Una de las mejoras capturas de este choque intergeneracional fue captado por Lara Ríos en su libro “Pantalones Largos”, cuando Jaime, el hermano mayor de Arturo, se decide poner un arete y esto trajo tanta conmoción en la casa, que el papá de los niños decidió ponerse uno también.
Han pasado más de veinte años desde que ponerse un arete era visto como de lo peor, pero la esencia de la historia se mantiene, Jaime, a quien Arturo, un adolescente quien apenas iba terminando el colegio, veía como su hermano mayor, como el “viejo que ya iba a la universidad”, no era más que un muchacho, ¡de apenas 19 años!
Y sin embargo, Arturo, por su juventud, ya lo veía como todo un adulto.
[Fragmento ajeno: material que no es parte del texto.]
(* ===== verification/Schema.v ===== *)
(** * The tables the control plane shares

    The rows of the SQLite tables the event log, the outbox and the ownership
    store read and write ([crates/core/migrations]), as one state record.
    A table whose rows are read back in key order is a list kept in that
    order; a table accessed by its primary key is a map. *)

From S2P Require Import Prelude Wire RunSchema.

(** [state_events], primary key [(conversation_id, seq)]; the conversation is
    the key of the map in [Db]. *)
Record EventRow : Type := mkEventRow {
  ev_seq : Z;
  ev_kind : string;
  ev_payload : bytes;
  ev_committed_at : Z;
  ev_actor : option string;
  ev_tag : option bytes;
  ev_key_id : Z;
  ev_integrity_version : Z;
  ev_prev_tag : option bytes
}.

(** [state_event_integrity_heads], primary key [conversation_id]. *)
Record IntegrityHead : Type := mkHead {
  chain_start_seq : Z;
  head_seq : Z;
  head_tag : bytes;
  genesis_key_id : Z;
  head_key_id : Z;
  checkpoint_tag : bytes
}.

(** [state_outbox], primary key [id] (autoincrement), unique [idempotency_key]. *)
Record OutboxDbRow : Type := mkOutboxDbRow {
  ob_id : Z;
  ob_idempotency_key : string;
  ob_conversation_id : string;
  ob_effect_kind : string;
  ob_payload : bytes;
  ob_status : string;
  ob_attempts : Z;
  ob_next_attempt_at : option Z;
  ob_last_error : option string;
  ob_enqueued_seq : Z;
  ob_lease_owner : option string;
  ob_lease_expires_at : option Z;
  ob_ownership_scope_key : option string;
  ob_ownership_generation : option Z
}.

(** [state_outbox_delivery_events], append-only, primary key autoincrement. *)
Record DeliveryRow : Type := mkDelivery {
  de_outbox_id : Z;
  de_transition : string;
  de_occurred_at : Z;
  de_attempt : Z;
  de_detail : option string;
  de_external_receipt : option string;
  de_actor : option string
}.

(** [state_agent_ownership], primary key [scope_key]. *)
Record OwnershipRow : Type := mkOwnership {
  ow_conversation_id : string;
  ow_owner_kind : string;
  ow_agent_id : option string;
  ow_previous_agent_id : option string;
  ow_generation : Z;
  ow_updated_at : Z
}.

(** [state_agent_handoff_events], append-only, primary key
    [(scope_key, generation, event_id)]. *)
Record HandoffRow : Type := mkHandoff {
  ho_scope_key : string;
  ho_generation : Z;
  ho_event_kind : string;
  ho_event_id : string;
  ho_conversation_seq : option Z;
  ho_payload : string;
  ho_occurred_at : Z
}.

(** [state_information_label_events], append-only, primary key [event_id]; the
    rows are kept in [rowid] order. *)
Record LabelEventRow : Type := mkLabelEvent {
  le_event_id : string;
  le_subject_kind : string;
  le_subject_id : string;
  le_content_sha256 : string;
  le_operation : string;
  le_label_json : string;
  le_actor_id : string;
  le_scope : option string;
  le_created_at : Z
}.

(** [state_job_redrive_events], append-only. *)
Record RedriveRow : Type := mkRedrive {
  rd_job_kind : string;
  rd_job_id : string;
  rd_effect_identity : string;
  rd_actor : string;
  rd_reason : string;
  rd_prior_attempt : Z;
  rd_occurred_at : Z
}.

(** [state_turn_controls], primary key [control_id], unique
    [(conversation_id, client_request_id)] where the latter is set. *)
Record ControlRow : Type := mkControlRow {
  tc_control_id : string;
  tc_conversation_id : string;
  tc_turn_id : option string;
  tc_kind : string;
  tc_payload_json : string;
  tc_status : string;
  tc_acknowledgement_json : option string;
  tc_created_at : Z;
  tc_updated_at : Z;
  tc_acknowledged_at : option Z;
  tc_client_request_id : option string;
  tc_request_body_sha256 : option string
}.

(** [state_turn_control_transitions], primary key [(control_id, ordinal)]. *)
Record ControlTransitionRow : Type := mkControlTransition {
  ct_control_id : string;
  ct_ordinal : Z;
  ct_status : string;
  ct_detail_json : option string;
  ct_occurred_at : Z
}.

(** The columns of [state_conversations] a committed message updates and a
    run's label is taken from. *)
Record ConversationCols : Type := mkConversationCols {
  cv_last_seq : Z;
  cv_last_activity_at : Z;
  cv_trust_class : string
}.

Record Db : Type := mkDb {
  state_events : gmap string (list EventRow);
  integrity_heads : gmap string IntegrityHead;
  state_outbox : list OutboxDbRow;
  outbox_last_id : Z;
  delivery_events : list DeliveryRow;
  state_inbox : gmap string Z;
  agent_ownership : gmap string OwnershipRow;
  handoff_events : list HandoffRow;
  state_runs : list RunRecord;
  redrive_events : list RedriveRow;
  turn_controls : list ControlRow;
  control_transitions : list ControlTransitionRow;
  conversations : gmap string ConversationCols;
  run_tables : RunTables;
  label_events : list LabelEventRow
}.

Definition empty_db : Db := mkDb ∅ ∅ [] 0 [] ∅ ∅ [] [] [] [] [] ∅
  empty_run_tables [].

Definition set_events (f : gmap string (list EventRow) → gmap string (list EventRow)) (d : Db) : Db :=
  mkDb (f (state_events d)) (integrity_heads d) (state_outbox d) (outbox_last_id d)
    (delivery_events d) (state_inbox d) (agent_ownership d) (handoff_events d)
    (state_runs d) (redrive_events d) (turn_controls d) (control_transitions d) (conversations d)
    (run_tables d) (label_events d).

Definition set_heads (f : gmap string IntegrityHead → gmap string IntegrityHead) (d : Db) : Db :=
  mkDb (state_events d) (f (integrity_heads d)) (state_outbox d) (outbox_last_id d)
    (delivery_events d) (state_inbox d) (agent_ownership d) (handoff_events d)
    (state_runs d) (redrive_events d) (turn_controls d) (control_transitions d) (conversations d)
    (run_tables d) (label_events d).

Definition set_outbox (f : list OutboxDbRow → list OutboxDbRow) (d : Db) : Db :=
  mkDb (state_events d) (integrity_heads d) (f (state_outbox d)) (outbox_last_id d)
    (delivery_events d) (state_inbox d) (agent_ownership d) (handoff_events d)
    (state_runs d) (redrive_events d) (turn_controls d) (control_transitions d) (conversations d)
    (run_tables d) (label_events d).

Definition set_outbox_last_id (n : Z) (d : Db) : Db :=
  mkDb (state_events d) (integrity_heads d) (state_outbox d) n
    (delivery_events d) (state_inbox d) (agent_ownership d) (handoff_events d)
    (state_runs d) (redrive_events d) (turn_controls d) (control_transitions d) (conversations d)
    (run_tables d) (label_events d).

Definition add_delivery (r : DeliveryRow) (d : Db) : Db :=
  mkDb (state_events d) (integrity_heads d) (state_outbox d) (outbox_last_id d)
    (delivery_events d ++ [r]) (state_inbox d) (agent_ownership d) (handoff_events d)
    (state_runs d) (redrive_events d) (turn_controls d) (control_transitions d) (conversations d)
    (run_tables d) (label_events d).

Definition set_inbox (f : gmap string Z → gmap string Z) (d : Db) : Db :=
  mkDb (state_events d) (integrity_heads d) (state_outbox d) (outbox_last_id d)
    (delivery_events d) (f (state_inbox d)) (agent_ownership d) (handoff_events d)
    (state_runs d) (redrive_events d) (turn_controls d) (control_transitions d) (conversations d)
    (run_tables d) (label_events d).

Definition set_ownership (f : gmap string OwnershipRow → gmap string OwnershipRow) (d : Db) : Db :=
  mkDb (state_events d) (integrity_heads d) (state_outbox d) (outbox_last_id d)
    (delivery_events d) (state_inbox d) (f (agent_ownership d)) (handoff_events d)
    (state_runs d) (redrive_events d) (turn_controls d) (control_transitions d) (conversations d)
    (run_tables d) (label_events d).

Definition set_handoffs (f : list HandoffRow → list HandoffRow) (d : Db) : Db :=
  mkDb (state_events d) (integrity_heads d) (state_outbox d) (outbox_last_id d)
    (delivery_events d) (state_inbox d) (agent_ownership d) (f (handoff_events d))
    (state_runs d) (redrive_events d) (turn_controls d) (control_transitions d) (conversations d)
    (run_tables d) (label_events d).

Definition add_redrive (r : RedriveRow) (d : Db) : Db :=
  mkDb (state_events d) (integrity_heads d) (state_outbox d) (outbox_last_id d)
    (delivery_events d) (state_inbox d) (agent_ownership d) (handoff_events d)
    (state_runs d) (redrive_events d ++ [r]) (turn_controls d) (control_transitions d) (conversations d)
    (run_tables d) (label_events d).

Definition set_controls (f : list ControlRow → list ControlRow) (d : Db) : Db :=
  mkDb (state_events d) (integrity_heads d) (state_outbox d) (outbox_last_id d)
    (delivery_events d) (state_inbox d) (agent_ownership d) (handoff_events d)
    (state_runs d) (redrive_events d) (f (turn_controls d)) (control_transitions d) (conversations d)
    (run_tables d) (label_events d).

Definition add_control_transition (r : ControlTransitionRow) (d : Db) : Db :=
  mkDb (state_events d) (integrity_heads d) (state_outbox d) (outbox_last_id d)
    (delivery_events d) (state_inbox d) (agent_ownership d) (handoff_events d)
    (state_runs d) (redrive_events d) (turn_controls d) (control_transitions d ++ [r]) (conversations d)
    (run_tables d) (label_events d).

Definition set_conversations (f : gmap string ConversationCols → gmap string ConversationCols) (d : Db) : Db :=
  mkDb (state_events d) (integrity_heads d) (state_outbox d) (outbox_last_id d)
    (delivery_events d) (state_inbox d) (agent_ownership d) (handoff_events d)
    (state_runs d) (redrive_events d) (turn_controls d) (control_transitions d) (f (conversations d))
    (run_tables d) (label_events d).

Definition set_runs (f : list RunRecord → list RunRecord) (d : Db) : Db :=
  mkDb (state_events d) (integrity_heads d) (state_outbox d) (outbox_last_id d)
    (delivery_events d) (state_inbox d) (agent_ownership d) (handoff_events d)
    (f (state_runs d)) (redrive_events d) (turn_controls d) (control_transitions d) (conversations d)
    (run_tables d) (label_events d).

Definition set_run_tables (f : RunTables → RunTables) (d : Db) : Db :=
  mkDb (state_events d) (integrity_heads d) (state_outbox d) (outbox_last_id d)
    (delivery_events d) (state_inbox d) (agent_ownership d) (handoff_events d)
    (state_runs d) (redrive_events d) (turn_controls d) (control_transitions d) (conversations d)
    (f (run_tables d)) (label_events d).

Definition add_label_event (r : LabelEventRow) (d : Db) : Db :=
  mkDb (state_events d) (integrity_heads d) (state_outbox d) (outbox_last_id d)
    (delivery_events d) (state_inbox d) (agent_ownership d) (handoff_events d)
    (state_runs d) (redrive_events d) (turn_controls d) (control_transitions d) (conversations d)
    (run_tables d) (label_events d ++ [r]).

(** ** Event rows of one conversation *)

Definition events_of (c : string) (d : Db) : list EventRow := default [] (state_events d !! c).

(** [INSERT INTO state_events]: the rows stay ordered by [seq] and a second
    row with the same [seq] violates the primary key. *)
Fixpoint insert_event (r : EventRow) (l : list EventRow) : result DbError (list EventRow) :=
  match l with
  | [] => Ok [r]
  | x :: l' =>
      if ev_seq r <? ev_seq x then Ok (r :: l)
      else if ev_seq r =? ev_seq x then Err constraint_failed
      else match insert_event r l' with Ok l'' => Ok (x :: l'') | Err e => Err e end
  end.

Definition insert_event_row (c : string) (r : EventRow) : tx Db () := λ d,
  match insert_event r (events_of c d) with
  | Ok l => Ok ((), set_events <[c := l]> d)
  | Err e => Err e
  end.

(** [INSERT ... ON CONFLICT(conversation_id) DO UPDATE], under the table's
    checks that both tags have 32 bytes. *)
Definition upsert_head (c : string) (h : IntegrityHead) : tx Db () := λ d,
  if bool_decide (length (head_tag h) = tag_len) && bool_decide (length (checkpoint_tag h) = tag_len)
  then Ok ((), set_heads <[c := h]> d)
  else Err (Sqlite "CHECK constraint failed").

(** [seq]s strictly ascending. *)
Definition ascending (l : list EventRow) : Prop :=
  ∀ i j x y, (i < j)%nat → l !! i = Some x → l !! j = Some y → ev_seq x < ev_seq y.

Lemma ascending_nil : ascending [].
Proof. intros i j x y _. by rewrite lookup_nil. Qed.

Lemma ascending_snoc l r :
  ascending l → Forall (λ x, ev_seq x < ev_seq r) l → ascending (l ++ [r]).
Proof.
  intros Hl Hr i j x y Hij Hx Hy.
  apply lookup_app_Some in Hy as [Hy|[Hj Hy]].
  - apply lookup_app_Some in Hx as [Hx|[Hi _]]; [by apply (Hl i j)|].
    apply lookup_lt_Some in Hy. lia.
  - apply list_lookup_singleton_Some in Hy as [Hj0 <-].
    apply lookup_app_Some in Hx as [Hx|[Hi Hx]].
    + by eapply Forall_lookup_1 in Hr.
    + apply list_lookup_singleton_Some in Hx as [? _]. lia.
Qed.

Lemma insert_event_fresh r l :
  Forall (λ x, ev_seq x < ev_seq r) l → insert_event r l = Ok (l ++ [r]).
Proof.
  induction 1 as [|x l Hx _ IH]; cbn; [done|].
  destruct (Z.ltb_spec (ev_seq r) (ev_seq x)); [lia|].
  destruct (Z.eqb_spec (ev_seq r) (ev_seq x)); [lia|]. by rewrite IH.
Qed.

Lemma insert_event_duplicate r l :
  ascending l → (∃ x, x ∈ l ∧ ev_seq x = ev_seq r) → insert_event r l = Err constraint_failed.
Proof.
  intros Hasc (x & Hx & Heq). revert Hasc. induction Hx as [l|x y l Hx IH]; intros Hasc; cbn.
  - rewrite Heq, Z.ltb_irrefl, Z.eqb_refl. done.
  - assert (ev_seq y < ev_seq x) as Hlt.
    { apply list_elem_of_lookup in Hx as [i Hi]. by apply (Hasc 0%nat (S i)); [lia|..]. }
    destruct (Z.ltb_spec (ev_seq r) (ev_seq y)); [lia|].
    destruct (Z.eqb_spec (ev_seq r) (ev_seq y)); [lia|].
    rewrite IH; [done..|]. intros i j a b Hij Ha Hb. apply (Hasc (S i) (S j)); [lia|done..].
Qed.

Lemma events_of_insert c l d : events_of c (set_events <[c := l]> d) = l.
Proof. unfold events_of. cbn. by rewrite lookup_insert_eq. Qed.

Lemma events_of_insert_ne c c' l d : c ≠ c' → events_of c (set_events <[c' := l]> d) = events_of c d.
Proof. intros H. unfold events_of. cbn. by rewrite lookup_insert_ne. Qed.
#[export] Hint Rewrite events_of_insert : execlaw.

(** An insert keeps the order and adds exactly its row. *)
Lemma ascending_cons x l : ascending (x :: l) ↔ Forall (λ y, ev_seq x < ev_seq y) l ∧ ascending l.
Proof.
  split.
  - intros Hasc. split.
    + apply Forall_forall. intros y Hy. apply list_elem_of_lookup in Hy as [i Hi].
      by apply (Hasc 0%nat (S i)); [lia|..].
    + intros i j a b Hij Ha Hb. by apply (Hasc (S i) (S j)); [lia|..].
  - intros [Hall Hasc] [|i] [|j] a b Hij Ha Hb; cbn in *; [lia| |lia|].
    + simplify_eq. by eapply Forall_lookup_1 in Hall.
    + by apply (Hasc i j); [lia|..].
Qed.

Lemma insert_event_perm r l l' : insert_event r l = Ok l' → l' ≡ₚ r :: l.
Proof.
  revert l'. induction l as [|x l IH]; intros l'; cbn; [by intros [= <-]|].
  destruct (ev_seq r <? ev_seq x); [by intros [= <-]|].
  destruct (ev_seq r =? ev_seq x); [done|].
  destruct (insert_event r l) as [l''|]; [|done]. intros [= <-].
  rewrite (IH l'') by done. apply perm_swap.
Qed.

Lemma insert_event_ascending r l l' : ascending l → insert_event r l = Ok l' → ascending l'.
Proof.
  revert l'. induction l as [|x l IH]; intros l'; cbn.
  - intros _ [= <-]. apply ascending_cons. split; [constructor|apply ascending_nil].
  - intros [Hall Hasc]%ascending_cons. destruct (Z.ltb_spec (ev_seq r) (ev_seq x)).
    { intros [= <-]. rewrite !ascending_cons. split_and!; [|done..].
      constructor; [done|]. eapply Forall_impl; [exact Hall|]. cbn. lia. }
    destruct (Z.eqb_spec (ev_seq r) (ev_seq x)); [done|].
    destruct (insert_event r l) as [l''|] eqn:Hi; [|done]. intros [= <-].
    apply ascending_cons. split; [|by apply IH].
    rewrite (insert_event_perm _ _ _ Hi). constructor; [lia|done].
Qed.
Para quienes ya pasamos las primeras dos décadas de nuestra vidas y estamos en la tercera, pensar en Jaime como un hombre formado es algo inconcebible, pues sabemos cuánto falta por vivir, nos encontramos en el medio, somos jóvenes pero no tanto, pero no tenemos las canas todavía para que los mayoría de nuestros predecesores nos tomen en serio.
Quizás el problema sea el no entender que el punto nivelador de la brecha generacional, lejos de ser un elemento separador, más bien nos une intergeneracionalmente, pues los viejos con su conocimiento y años de vida transmiten su conocimiento a los más jóvenes, quienes a su vez lo reciben y asimilan, para extraer de él la sabiduría y el entendimiento que les permita conducirse por la vida y, cuando el momento llegue, serán esos quienes hace años fueran jóvenes, las personas traspasadoras del conocimiento a la generación posterior.
Si la juventud es un divino tesoro, entonces debemos de disfrutarlo cuando lo tenemos y cuando crecemos, lejos de mirar con desprecio a esos “chiquillos” y sus “loqueras”, necesitamos recordar el hecho de nosotros haber estado a donde ellos están en este momento y aprovechar ese ímpetu de energía y deseos de aprender y conocer, para encaminarlos por la senda correcta e instarlos a ser mejores ciudadanos, partícipes dentro del sistema democrático, con un libre pensamiento y siempre buscando lo mejor para sí mismos y para sus semejantes. El secreto está en enseñarles a que la forma de convertirse en ciudadanos de bien es siendo buenos con ellos mismos, pero al mismo tiempo ser buenos también con la sociedad.